To my mind, what we needed to make the restaurant grow was to bring on one manager who took care of the front of house specifically, one for the bar area, and another to recruit and schedule the acts who performed after ten. Trying to have one person do it all, per shift, with only seasoned team members to assist, was not working. The owners were nice people and had paid both me and Cheyenne for years to work insane, sometimes round-the-clock, hours, overtime paid in cash, which they had trusted us to simply give them a total for. And while we had both appreciated the plentiful amount of non-taxable income, things were changing. Cheyenne was a new mother, and her husband wanted her home more than a day once a week, and I had a dream. Neither one of us was a lifer, and the owners needed to come to that realization.
Slipping behind the bar, I walked up between Kyle, the man who resembled a defensive lineman, and Ronnie, the small sprite of a girl, both of them smiling big and fake as they took orders, both mixing drinks as quickly as humanly possible.
“Oh, thank God,” Ronnie moaned when she turned and saw me. “You can’t—no more days off for you, Jere, or I swear to God I quit. The new guy is a douchebag who can’t run the night shift for shit.”
“What she said,” Kyle barked at me.
“He’s new,” I told them dismissively. “He’ll learn.”
“The hell he will,” Kyle grumbled. “He wants to be a fuckin’ glorified greeter, and he enjoys comping drinks.”
“So many drinks!” Ronnie assured me with a roll of her eyes.
I ignored them because I had a bar to clear out.
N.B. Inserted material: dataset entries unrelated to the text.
(* ===== verification/Filter.v ===== *)
(** * Filter expressions: [libsinsp/gen_filter.cpp], [gen_filter.h]

    A compiled filter is a tree: an expression holds checks, each with the boolean
    operator that joins it to those in front of it.  [compare] evaluates the tree
    on an event, and remembers in the event the id of the last check that
    matched. *)

From Stdlib Require Import ZArith Lia List Bool.
From stdpp Require Import base tactics list numbers option.
From S2P Require Import Prelude.
Import ListNotations.
Local Open Scope Z_scope.

(** [enum cmpop] *)
Inductive cmpop : Set :=
| CO_NONE | CO_EQ | CO_NE | CO_LT | CO_LE | CO_GT | CO_GE | CO_CONTAINS | CO_IN | CO_EXISTS
| CO_ICONTAINS | CO_STARTSWITH | CO_GLOB | CO_PMATCH | CO_ENDSWITH | CO_INTERSECTS.

#[global] Instance cmpop_eq_dec : EqDecision cmpop.
Proof. solve_decision. Defined.

(** [enum boolop], whose values are combined by bits. *)
Definition BO_NONE : Z := 0.
Definition BO_NOT : Z := 1.
Definition BO_OR : Z := 2.
Definition BO_AND : Z := 4.
Definition BO_ORNOT : Z := 3.
Definition BO_ANDNOT : Z := 5.

Section filter.
(** A check on a field of the event; the classes of [filterchecks.cpp] are its
    instances. *)
Context {check : Type}.

(** [gen_event_filter_check] and [gen_event_filter_expression], each with its
    operator and its id. *)
Inductive node : Type :=
| Leaf (m_boolop m_check_id : Z) (c : check)
| Expr (m_boolop m_check_id : Z) (m_checks : list node).

Definition m_boolop (n : node) : Z := match n with Leaf op _ _ => op | Expr op _ _ => op end.
Definition get_check_id (n : node) : Z := match n with Leaf _ id _ => id | Expr _ id _ => id end.

Section compare.
(** What the check of a leaf answers for the event; [None] for an exception. *)
Context (test : check -> option bool).

(** [gen_event::set_check_id] *)
Definition set_check_id (id cur : Z) : Z := if id =? 0 then cur else id.

(** [res = chk->compare(evt); if(res) evt->set_check_id(chk->get_check_id());],
    the result negated for [neg]; [noted] but for a negated first check. *)
Definition noting (neg noted : bool) (id : Z) (r : option (bool * Z)) : option (bool * Z) :=
  match r with
  | None => None
  | Some (b, cur) =>
      let res := if neg then negb b else b in
      Some (res, if res && noted then set_check_id id cur else cur)
  end.

(** The turns of the loop from the second check on; a check that does not join
    with 'and' or 'or' is not looked at. *)
Definition compare_rest (compare : node -> Z -> option (bool * Z)) :=
  fix loop (l : list node) (r : option (bool * Z)) : option (bool * Z) :=
    match l, r with
    | [], _ => r
    | _, None => None
    | chk :: l', Some (res, cur) =>
        let op := m_boolop chk in
        if op =? BO_OR then
          if res then r else loop l' (noting false true (get_check_id chk) (compare chk cur))
        else if op =? BO_AND then
          if negb res then r else loop l' (noting false true (get_check_id chk) (compare chk cur))
        else if op =? BO_ORNOT then
          if res then r else loop l' (noting true true (get_check_id chk) (compare chk cur))
        else if op =? BO_ANDNOT then
          if negb res then r else loop l' (noting true true (get_check_id chk) (compare chk cur))
        else loop l' r
    end.

(** The first turn. *)
Definition compare_first (compare : node -> Z -> option (bool * Z)) (chk : node) (cur : Z) :
    option (bool * Z) :=
  if m_boolop chk =? BO_NONE then noting false true (get_check_id chk) (compare chk cur)
  else if m_boolop chk =? BO_NOT then noting true false (get_check_id chk) (compare chk cur)
  else Some (true, cur).

(** [gen_event_filter_expression::compare], with the id of the event. *)
Fixpoint compare (n : node) (cur : Z) : option (bool * Z) :=
  match n with
  | Leaf _ _ c => match test c with Some b => Some (b, cur) | None => None end
  | Expr _ _ [] => Some (true, cur)
  | Expr _ _ (chk :: rest) => compare_rest compare rest (compare_first compare chk cur)
  end.
End compare.

(** [get_expr_boolop]; -1 for an expression that mixes 'and' and 'or'. *)
Definition get_expr_boolop (n : node) : Z :=
  match n with
  | Leaf op _ _ => op
  | Expr op _ m_checks =>
      match m_checks with
      | [] | [_] => op
      | _ :: c1 :: rest =>
          let b0 := Z.land (m_boolop c1) (Z.lnot 1) in
          if forallb (fun c => Z.land (m_boolop c) (Z.lnot 1) =? b0) rest then b0 else -1
      end
  end.

(** ** What an expression means *)

(** The operator of a check, but for the negation in its lowest bit. *)
Definition joins (op : Z) (n : node) : Prop := m_boolop n = op \/ m_boolop n = Z.lor op BO_NOT.

Definition negated (n : node) : bool := Z.testbit (m_boolop n) 0.

(** Expressions as the compiler builds them for a filter that mixes nothing: the
    first check may be negated, the others are joined by one operator. *)
Inductive well_formed : node -> Prop :=
| wf_leaf op id c : well_formed (Leaf op id c)
| wf_expr op id chk rest conj :
    joins BO_NONE chk -> Forall (joins (if conj : bool then BO_AND else BO_OR)) rest ->
    well_formed chk -> Forall well_formed rest -> well_formed (Expr op id (chk :: rest)).

(** The meaning of an expression, all its checks looked at. *)
Fixpoint holds (test : check -> bool) (n : node) : bool :=
  match n with
  | Leaf _ _ c => test c
  | Expr _ _ [] => true
  | Expr _ _ (chk :: rest) =>
      let signed c := xorb (negated c) (holds test c) in
      if existsb (fun c => Z.testbit (m_boolop c) 1) rest
      then signed chk || existsb signed rest
      else signed chk && forallb signed rest
  end.

Section node_ind.
Context (P : node -> Prop).
Hypothesis HL : forall op id c, P (Leaf op id c).
Hypothesis HE : forall op id l, Forall P l -> P (Expr op id l).

Fixpoint node_ind' (n : node) : P n :=
  match n with
  | Leaf op id c => HL op id c
  | Expr op id l =>
      HE op id l ((fix go (l : list node) : Forall P l :=
        match l with [] => Forall_nil_2 P | x :: l' => Forall_cons_2 P x l' (node_ind' x) (go l') end) l)
  end.
End node_ind.

(** The checks of an expression. *)
Fixpoint leaves (n : node) : list check :=
  match n with Leaf _ _ c => [c] | Expr _ _ l => concat (map leaves l) end.

(** Without exceptions the answer does not depend on the id in the event. *)
Lemma compare_total test n :
  exists b, forall cur, exists cur', compare (fun c => Some (test c)) n cur = Some (b, cur').
Proof.
  induction n as [op id c|op id l IH] using node_ind'; [by exists (test c); intros cur; exists cur|].
  destruct l as [|chk rest]; [by exists true; intros cur; exists cur|]. cbn [compare].
  apply Forall_cons_1 in IH as [[b Hb] IH].
  assert (Hf : exists b', forall cur, exists cur',
    compare_first (compare (fun c => Some (test c))) chk cur = Some (b', cur')).
  { unfold compare_first. destruct (_ =? _); [|destruct (_ =? _); [|by exists true; eauto]];
      [exists b|exists (negb b)]; intros cur; destruct (Hb cur) as [cur' ->]; by eexists. }
  clear b Hb. destruct Hf as [b Hf].
  assert (Hr : exists b', forall cur, exists cur',
    compare_rest (compare (fun c => Some (test c))) rest (Some (b, cur)) = Some (b', cur')).
  { clear Hf. revert b. induction IH as [|x rest [bx Hx] _ IHr]; intros b; [by exists b; eauto|].
    assert (Hn : forall neg, exists b', forall cur, exists cur', compare_rest (compare (fun c => Some (test c)))
      rest (noting neg true (get_check_id x) (compare (fun c => Some (test c)) x cur)) = Some (b', cur')).
    { intros neg. destruct (IHr (if neg then negb bx else bx)) as [b' Hb']. exists b'.
      intros cur. destruct (Hx cur) as [cur' ->]. cbn [noting]. apply Hb'. }
    cbn [compare_rest].
    repeat match goal with |- context [?a =? ?c] => destruct (a =? c) end;
      destruct b; cbn [negb]; try (by eexists; eauto); eauto. }
  destruct Hr as [b' Hr]. exists b'. intros cur. destruct (Hf cur) as [cur' ->]. apply Hr.
Qed.

Section meaning.
Context (test : check -> option bool) (test' : check -> bool).
Hypothesis agree : forall c b, test c = Some b -> test' c = b.

(** [r] is the value [b], or an exception from one of the checks [l]. *)
Definition answers (l : list check) (b : bool) (r : option (bool * Z)) : Prop :=
  match r with Some (b', _) => b' = b | None => exists c, c ∈ l /\ test c = None end.

Lemma answers_noting neg noted id l b r :
  answers l b r -> answers l (xorb neg b) (noting neg noted id r).
Proof. destruct r as [[b' cur]|]; [|done]. intros <-. by destruct neg, b'. Qed.

Lemma answers_weaken l l' b r : l ⊆ l' -> answers l b r -> answers l' b r.
Proof. destruct r as [[b' cur]|]; [done|]. intros Hl (c & Hc & E). exists c. split; [by apply Hl|done]. Qed.

Definition signed (n : node) : bool := xorb (negated n) (holds test' n).

Lemma rest_and rest : forall L res cur,
  Forall (joins BO_AND) rest ->
  Forall (fun c => forall cur, answers L (holds test' c) (compare test c cur)) rest ->
  answers L (res && forallb signed rest) (compare_rest (compare test) rest (Some (res, cur))).
Proof.
  induction rest as [|c rest IH]; intros L res cur Hj Hc; [by destruct res|].
  apply Forall_cons_1 in Hj as [Hj Hjs]. apply Forall_cons_1 in Hc as [Hc Hcs].
  destruct res; [|by destruct Hj as [Hj|Hj]; cbn; rewrite Hj].
  assert (Hs : answers L (signed c) (noting (negated c) true (get_check_id c) (compare test c cur)))
    by (apply answers_noting, Hc).
  assert (E : compare_rest (compare test) (c :: rest) (Some (true, cur)) =
    compare_rest (compare test) rest (noting (negated c) true (get_check_id c) (compare test c cur)))
    by (unfold negated; destruct Hj as [Hj|Hj]; cbn; by rewrite Hj).
  rewrite E. cbn [forallb]. destruct (noting _ _ _ _) as [[b cur']|]; [|by destruct rest].
  cbn in Hs. subst b. rewrite andb_true_l. by apply IH.
Qed.

Lemma rest_or rest : forall L res cur,
  Forall (joins BO_OR) rest ->
  Forall (fun c => forall cur, answers L (holds test' c) (compare test c cur)) rest ->
  answers L (res || existsb signed rest) (compare_rest (compare test) rest (Some (res, cur))).
Proof.
  induction rest as [|c rest IH]; intros L res cur Hj Hc; [by destruct res|].
  apply Forall_cons_1 in Hj as [Hj Hjs]. apply Forall_cons_1 in Hc as [Hc Hcs].
  destruct res; [by destruct Hj as [Hj|Hj]; cbn; rewrite Hj|].
  assert (Hs : answers L (signed c) (noting (negated c) true (get_check_id c) (compare test c cur)))
    by (apply answers_noting, Hc).
  assert (E : compare_rest (compare test) (c :: rest) (Some (false, cur)) =
    compare_rest (compare test) rest (noting (negated c) true (get_check_id c) (compare test c cur)))
    by (unfold negated; destruct Hj as [Hj|Hj]; cbn; by rewrite Hj).
  rewrite E. cbn [existsb]. destruct (noting _ _ _ _) as [[b cur']|]; [|by destruct rest].
  cbn in Hs. subst b. rewrite orb_false_l. by apply IH.
Qed.

Lemma first_answers L chk cur :
  joins BO_NONE chk -> answers L (holds test' chk) (compare test chk cur) ->
  answers L (signed chk) (compare_first (compare test) chk cur).
Proof.
  intros Hj Ha. unfold compare_first, signed, negated.
  destruct Hj as [Hj|Hj]; rewrite Hj;
    [exact (answers_noting false true _ _ _ _ Ha)|exact (answers_noting true false _ _ _ _ Ha)].
Qed.

Lemma holds_conj op id chk rest :
  Forall (joins BO_AND) rest -> holds test' (Expr op id (chk :: rest)) = signed chk && forallb signed rest.
Proof.
  intros Hj. cbn [holds]. replace (existsb _ rest) with false; [done|].
  induction Hj as [|c rest Hj _ IH]; [done|]. cbn [existsb]. rewrite <- IH.
  by destruct Hj as [-> | ->].
Qed.

Lemma holds_disj op id chk rest :
  Forall (joins BO_OR) rest -> holds test' (Expr op id (chk :: rest)) = signed chk || existsb signed rest.
Proof.
  intros Hj. cbn [holds]. destruct Hj as [|c rest Hj _]; [cbn; by rewrite andb_true_r, orb_false_r|].
  cbn [existsb]. replace (Z.testbit (m_boolop c) 1) with true; [done|]. by destruct Hj as [-> | ->].
Qed.

Lemma compare_answers n : well_formed n -> forall cur, answers (leaves n) (holds test' n) (compare test n cur).
Proof.
  induction n as [op id c|op id l IH] using node_ind'; intros Hwf cur.
  - cbn. destruct (test c) as [b|] eqn:E; [by rewrite (agree _ _ E)|]. exists c. split; [left|done].
  - inversion Hwf as [|? ? chk rest conj Hj Hjs Hw Hws]; subst. apply Forall_cons_1 in IH as [IHc IHs].
    set (L := leaves (Expr op id (chk :: rest))).
    assert (Hsub : forall c, c ∈ chk :: rest -> leaves c ⊆ L).
    { intros c Hc x Hx. unfold L. cbn [leaves]. apply list_elem_of_In, in_concat.
      exists (leaves c). split; [apply in_map|]; by apply list_elem_of_In. }
    assert (Hf : answers L (signed chk) (compare_first (compare test) chk cur)).
    { apply first_answers; [done|]. eapply answers_weaken; [apply Hsub; left|by apply IHc]. }
    assert (Hr : Forall (fun c => forall cur, answers L (holds test' c) (compare test c cur)) rest).
    { apply Forall_forall. intros c Hc cur'. rewrite Forall_forall in IHs, Hws.
      eapply answers_weaken; [apply Hsub; right; by apply list_elem_of_In|by apply IHs, Hws]. }
    cbn [compare]. destruct (compare_first _ _ _) as [[b cur']|]; [|by destruct rest].
    cbn in Hf. subst b. destruct conj.
    + rewrite holds_conj by done. by apply rest_and.
    + rewrite holds_disj by done. by apply rest_or.
Qed.
End meaning.
End filter.
Arguments node : clear implicits.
“Who needs a beer?” I asked the crowd, and immediately there was yelling.
I served everyone who needed a soft drink, water, or one of the fifteen craft beers we had on tap. I rang people out, started tabs, filled pitchers of ice water for the servers, and once the wait was back to the normal ebb and flow of a busy Thursday night, not a clusterfuck, I stepped out from behind the bar and went to check on the floor, telling each table to figure out what they wanted for dessert because it was on the house. It took another half an hour, but after, I could tell from the sound in the building, having been there so long, that everything was back under control. It felt like it usually did, familiar, so before I checked on the kitchen again, I ducked into the back to take a moment.
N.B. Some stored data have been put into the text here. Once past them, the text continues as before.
(** The scanner leaves the tree alone. *)
Lemma keeps_same {A} (m : M A) :
  (forall st a st', m st = Done (a, st') ->
     m_last_boolop st' = m_last_boolop st /\ m_filter st' = m_filter st) -> Keeps m.
Proof. intros H st a st' Hi E. apply H in E as [E1 E2]. unfold tree_ok. by rewrite E1, E2. Qed.

#[export] Instance keeps_ret {A} (a : A) : Keeps (ret a).
Proof. apply keeps_same. intros st b st' E. unfold ret in E. by simplify_eq. Qed.
#[export] Instance keeps_throw {A} : Keeps (@throw _ A).
Proof. done. Qed.
#[export] Instance keeps_get : Keeps get.
Proof. apply keeps_same. intros st b st' E. unfold get in E. by simplify_eq. Qed.
#[export] Instance keeps_move n : Keeps (move n).
Proof. apply keeps_same. intros st b st' E. unfold move, modify in E. by simplify_eq. Qed.
#[export] Instance keeps_next : Keeps (next s).
Proof. apply keeps_same. intros st b st' E. unfold next in E. by simplify_eq. Qed.
#[export] Instance keeps_cur_char : Keeps (cur_char s).
Proof. apply keeps_same. intros st b st' E. unfold cur_char in E. case_in E; by simplify_eq. Qed.
#[export] Instance keeps_skip_spaces : Keeps (skip_spaces s).
Proof. unfold skip_spaces. apply _. Qed.
#[export] Instance keeps_take_operand first inl : Keeps (take_operand s first inl).
Proof.
  apply keeps_same. intros st b st' E. unfold take_operand in E. set (q := starts_quoted _) in E.
  destruct (scan_word _ _ _ _ _ _ _); [|destruct q|]; by simplify_eq.
Qed.
#[export] Instance keeps_next_operand first inl : Keeps (next_operand s first inl).
Proof. unfold next_operand. apply _. Qed.
#[export] Instance keeps_first_operator ops : Keeps (first_operator s ops).
Proof.
  induction ops as [|[t op] ops IH]; [done|]. cbn [first_operator]. apply keeps_bind; [|apply _].
  apply keeps_same. intros st b st' E. unfold compare_no_consume in E. by simplify_eq.
Qed.
#[export] Instance keeps_operator : Keeps (next_comparison_operator s).
Proof. unfold next_comparison_operator. apply _. Qed.
#[export] Instance keeps_add_filter_value f co v : Keeps (add_filter_value f co v).
Proof. unfold add_filter_value. apply _. Qed.

Lemma keeps_modify (g : cstate -> cstate) :
  (forall st, op_ok (m_last_boolop st) -> op_ok (m_last_boolop (g st))) ->
  (forall st, m_filter (g st) = m_filter st) -> Keeps (modify g).
Proof.
  intros Hb Hg st a st' [Hop Hf] E. unfold modify in E. simplify_eq. split; [by apply Hb|by rewrite Hg].
Qed.

Lemma keeps_add_check n : uniform n -> Keeps (add_check n).
Proof.
  intros Hn st a st' [Hop Hf] E. unfold add_check in E.
  destruct (m_filter st) as [|[op cs] fs] eqn:Ef; [done|]. simplify_eq. split; [done|].
  destruct Hf as (Hcs & Hr & Hfs). cbn. split_and!; [|done|done]. apply Forall_app_2; auto.
Qed.

Lemma keeps_push op : op_ok op -> Keeps (push_expression op).
Proof.
  intros Ho st a st' [Hop Hf] E. unfold push_expression in E.
  destruct (m_filter st) as [|fr fs] eqn:Ef; [done|]. simplify_eq. split; [done|].
  cbn [m_filter set_filter frames_ok]. split_and!; [constructor|done|done].
Qed.

#[export] Instance keeps_pop : Keeps pop_expression.
Proof.
  intros st a st' [Hop Hf] E. unfold pop_expression in E.
  destruct (m_filter st) as [|[op cs] fs] eqn:Ef; [done|].
  destruct (get_expr_boolop (Expr op 0 cs) =? -1) eqn:Eb; [done|]. apply Z.eqb_neq in Eb.
  destruct Hf as (Hcs & Hr & Hfs). destruct fs as [|[op' cs'] fs]; simplify_eq; [done|].
  split; [done|]. destruct Hfs as (Hcs' & Hr' & Hfs). cbn. split_and!; [|done|done].
  apply Forall_app_2; [done|]. constructor; [|done]. constructor; auto.
Qed.

#[export] Instance keeps_value_list fuel use :
  (forall b v, Keeps (use b v)) -> forall first, Keeps (value_list s fuel use first).
Proof. intros Hu. induction fuel as [|fuel IH]; intros first; [done|]. cbn [value_list]. apply _. Qed.

Lemma keeps_parse_list f co op : op_ok op -> Keeps (parse_list s f co op).
Proof.
  intros Hop. unfold parse_list. apply keeps_bind; [apply _|]. intros _.
  apply keeps_bind; [apply _|]. intros c. apply keeps_if; [apply _|].
  apply keeps_bind; [apply _|]. intros _. apply keeps_if; [|apply keeps_if; [apply _|]].
  - apply keeps_bind; [apply _|]. intros vs. apply keeps_add_check. by constructor.
  - apply keeps_bind; [by apply keeps_push|]. intros _.
    apply keeps_bind; [by apply keeps_modify|]. intros _. apply keeps_bind.
    + apply keeps_value_list. intros b v. apply keeps_bind; [apply _|]. intros _.
      apply keeps_add_check. constructor. by destruct b.
    + intros _. apply keeps_bind; [apply _|]. intros _. by apply keeps_modify.
Qed.

Lemma keeps_parse_comparison f name op : op_ok op -> Keeps (parse_comparison s f name op).
Proof.
  intros Hop. assert (Hl : forall co vs, Keeps (add_check (Leaf op 0 (mk_check _ f co vs))))
    by (intros; apply keeps_add_check; by constructor).
  unfold parse_comparison. apply keeps_bind; [apply _|]. intros co.
  apply keeps_if; [apply _|]. apply keeps_if; [by apply keeps_parse_list|].
  apply keeps_if; apply keeps_bind; [apply _|auto|apply _|]. intros v. apply keeps_bind; [apply _|auto].
Qed.

(** A computation that goes on with a part of its state. *)
Lemma keeps_get_bind {A} (g : cstate -> M A) :
  (forall st, op_ok (m_last_boolop st) -> Keeps (g st)) -> Keeps (bind get g).
Proof. intros Hg st a st' Hi E. unfold bind, get in E. by apply (Hg st (proj1 Hi) st a). Qed.

#[export] Instance keeps_parse_check : Keeps (parse_check ttable s).
Proof.
  unfold parse_check. apply keeps_bind; [apply _|]. intros v. apply keeps_get_bind. intros st Hop.
  destruct (new_filter_check _) as [f|]; [|apply _]. apply keeps_if; [apply _|].
  by apply keeps_parse_comparison.
Qed.

#[export] Instance keeps_check_here : Keeps (check_here ttable s).
Proof. unfold check_here. apply keeps_bind; [apply _|]. intros _. by apply keeps_modify. Qed.

#[export] Instance keeps_letters l : Keeps (letters s l).
Proof. induction l as [|c l IH]; [apply _|]. cbn [letters next_is]. unfold next_is. apply _. Qed.

Lemma keeps_joiner rest op : op_ok op -> Keeps (joiner ttable s rest op).
Proof.
  intros Hop. unfold joiner. apply keeps_bind; [apply _|]. intros st. apply keeps_if; [|apply _].
  apply keeps_bind; [apply _|]. intros _. by apply keeps_modify.
Qed.

Lemma op_ok_not op : op_ok op -> op_ok (Z.lor op BO_NOT).
Proof.
  intros [H0 H5]. assert (H : op = 0 \/ op = 1 \/ op = 2 \/ op = 3 \/ op = 4 \/ op = 5) by lia.
  unfold op_ok. destruct H as [-> |[-> |[-> |[-> |[-> | ->]]]]]; done.
Qed.

#[export] Instance keeps_compile_char a : Keeps (compile_char ttable s a).
Proof.
  unfold compile_char. apply keeps_if; [apply keeps_get_bind; intros st Hop; apply keeps_if; [apply _|];
    apply keeps_bind; [by apply keeps_push|]; intros _; by apply keeps_modify|].
  apply keeps_if; [apply keeps_bind; [apply _|]; intros _; by apply keeps_modify|].
  apply keeps_if; [by apply keeps_joiner|]. apply keeps_if; [by apply keeps_joiner|].
  apply keeps_if; [|apply _]. apply keeps_bind; [apply _|]. intros _.
  apply keeps_modify; [|done]. intros st Hop. by apply op_ok_not.
Qed.

Lemma compile_step_keeps st st' : tree_ok st -> compile_step ttable s st = inl st' -> tree_ok st'.
Proof.
  intros Hi E. unfold compile_step in E. destruct (next s st) as [[a st1]| |] eqn:En; [|done|done].
  destruct (byte_eqb a x00); [done|].
  destruct (compile_char ttable s a st1) as [[u st2]| |] eqn:Ec; [|done|done]. simplify_eq.
  eapply keeps_compile_char; [|exact Ec]. by eapply keeps_next.
Qed.

(** Whatever the text, in the tree of a filter that compiles no expression, at
    any depth, mixes 'and' with 'or': of the checks from the second on all are joined
    by one operator; and every operator is one of [enum boolop]. *)
Theorem compiled_filters_uniform fuel init_boolop :
  match compile ttable s fuel init_boolop with
  | Some (Done (Expr op id l)) =>
      get_expr_boolop (Expr op id l) <> -1 /\ Forall uniform l
  | Some (Done (Leaf _ _ _)) => False
  | _ => True
  end.
Proof.
  unfold compile. destruct (run _ fuel _) as [r|] eqn:E; [|done].
  apply (run_inv _ tree_ok) in E as (st & Hi & Es);
    [|by apply compile_step_keeps|cbn; repeat split; by try constructor].
  unfold compile_step in Es. destruct (next s st) as [[a st1]| |] eqn:En; [|by simplify_eq..].
  destruct (byte_eqb a x00);
    [|destruct (compile_char ttable s a st1) as [[]| |]; by simplify_eq].
  apply (keeps_next st a st1 Hi) in En as [_ Hf]. unfold finish in Es.
  destruct (negb _); [by simplify_eq|]. destruct (need_expression _); [by simplify_eq|].
  destruct (m_filter st1) as [|[op cs] [|fr fs]]; [by simplify_eq| |by simplify_eq].
  destruct (_ =? -1) eqn:Eb; simplify_eq; [done|]. apply Z.eqb_neq in Eb. by destruct Hf.
Qed.
End uniform.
Standing there in front of the time clock, hand braced on the wall, head down, I realized that even though it was stupid, I was going to drive back to the hotel tonight after my shift, at the insane time of two in the morning, and knock on the guy’s door. I had to know; was it a fluke, or was it something else? If it was something else, he wouldn’t care what time it was. If it wasn’t, and he was gone or, worse, had someone new in his room, in his bed, I’d know that somewhere along the line, I’d lost all common sense.